Edgar Degas
M is a Twin Cities artist who creates ceramic and oil painted works. Her pieces use the human body and color to analyze the issues of our world today, harnessing those themes to connect viewers to themselves and others. Her work has been displayed in the Through a Different Lens exhibition at Inver Hills Community College, as well as various coffee shops around the Twin Cities Area.This education has been partially funded through scholarships she’s earned, such as the Coca Cola Leaders of Promise scholarship and Kopp Family Foundation scholarship. M will graduate with a BFA at the University of Minnesota in May of 2027. She plans on using this degree to further her education in order to get a job helping underprivileged communities through the arts. M is currently working on a series of 3D paintings utilizing clay to demonstrate how different mental struggles manifest physically.
My work is surrealist in nature, and focuses on how touch and sight relate. These pieces often contain the human body, but never the whole form. It is fragmented into hands, eyes, heads, and torsos, painted unusual colors to evoke feelings of joy, sadness, and love.
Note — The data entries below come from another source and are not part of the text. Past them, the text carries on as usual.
(** One page: what was sent is a prefix of the stream after the cursor, and the
    returned cursor denotes exactly the rest. *)
Lemma sync_page_prefix db t user_id since limit resp :
  versions_ok t -> ft_seq t < 2 ^ 63 -> 0 <= since < 2 ^ 63 ->
  sync_entities_page db t user_id (Some since) limit = Ok resp ->
  exists sent rest,
    sync_rows t (as_i64 user_id) since = sent ++ rest /\
    item_tag <$> rs_items resp = row_tag (as_i64 user_id) <$> sent /\
    rs_next_version resp = cursor_after since sent /\
    rest = sync_rows t (as_i64 user_id) (rs_next_version resp) /\
    (rs_has_more resp = false -> rest = []) /\
    (rs_has_more resp = true -> sent <> []).
Proof.
  intros Hok Hseq Hsince. unfold sync_entities_page. simpl default.
  destruct (db 0%nat); [done|].
  assert (as_i64 since = since) as ->.
  { unfold as_i64. destruct (Z.ltb_spec since (2 ^ 63)); lia. }
  set (me := as_i64 user_id). set (n := Z.max (Z.min limit 200) 1).
  set (rows := sync_rows t me since).
  destruct (find_related_since _ _ _) as [entries|]; [|done].
  destruct (sync_loop _ _ _ _ _) as [[[items next] stopped]|] eqn:Hloop; [|done].
  intros [= <-]. simpl.
  destruct (sync_loop_sent _ _ _ _ _ _ _ _ Hloop) as (sent & rest & Hpage & Hi & Hn & Hst & Hprog).
  rewrite take_take in Hpage.
  replace (Z.to_nat n `min` Z.to_nat (n + 1))%nat with (Z.to_nat n) in Hpage by lia.
  assert (rows = sent ++ rest ++ drop (Z.to_nat n) rows) as Hrows.
  { by rewrite app_assoc, <- Hpage, take_drop. }
  rewrite (cursor_after_u64 t me since sent _ Hok Hseq Hrows) in Hn.
  exists sent, (rest ++ drop (Z.to_nat n) rows).
  split_and!; try done.
  - rewrite Hn. by apply sync_rows_resume.
  - intros [Hlen Hs]%orb_false_iff. rewrite (Hst Hs). simpl.
    apply drop_ge. apply bool_decide_eq_false in Hlen. rewrite length_take in Hlen. lia.
  - intros Hmore. apply Hprog; [|done]. rewrite take_take.
    replace (Z.to_nat n `min` Z.to_nat (n + 1))%nat with (Z.to_nat n) by lia.
    intros Hnil.
    assert (rows = []) as Hr.
    { destruct rows; [done|]. destruct (Z.to_nat n) eqn:?; [lia|done]. }
    fold rows in Hloop. rewrite Hr in Hloop. rewrite take_nil, take_nil in Hloop. simpl in Hloop.
    simplify_eq. rewrite Hr, take_nil in Hmore.
    apply orb_true_iff in Hmore as [Hmore|]; [|done].
    apply bool_decide_eq_true in Hmore. simpl in Hmore. lia.
Qed.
In works like “You Say You Love Me,” red is used to explore the idea of domestic violence through the eyes of a victim, to visualize how the color can symbolize both love and hatred. I made the hands on the side raised to contrast with the two-dimensional prints on the female figure. The idea that the hands creeping in are something physical, while the hands that seemingly caused damage are just prints left on the human form, is intriguing. This play on the senses, and the energy different materials (such as paint, clay, and yarn) hold, are something I explore in all of my works.
More often than not, I find myself using more than a single canvas to contain the emotional energy of a painting. I believe emotion and energy are intertwined and that the energy I use while making transfers to the materials. This is why clay is often a material I turn to when looking to add something three-dimensional to a painting. The time I spend manipulating the clay makes the energy palpable to the viewer in the final piece, more so than brush strokes ever would. However, paint still has its value, as the colors carrying their own energy, and it creates a beautiful balance of the immediate and distant senses that cannot be reached with ceramic alone. This complex experience that mixing materials creates is something that I never found when switching between singular mediums. While I have felt myself drifting away from painting towards ceramics, as I value the energy clay brings, I am excited to explore this combining of mediums in the future.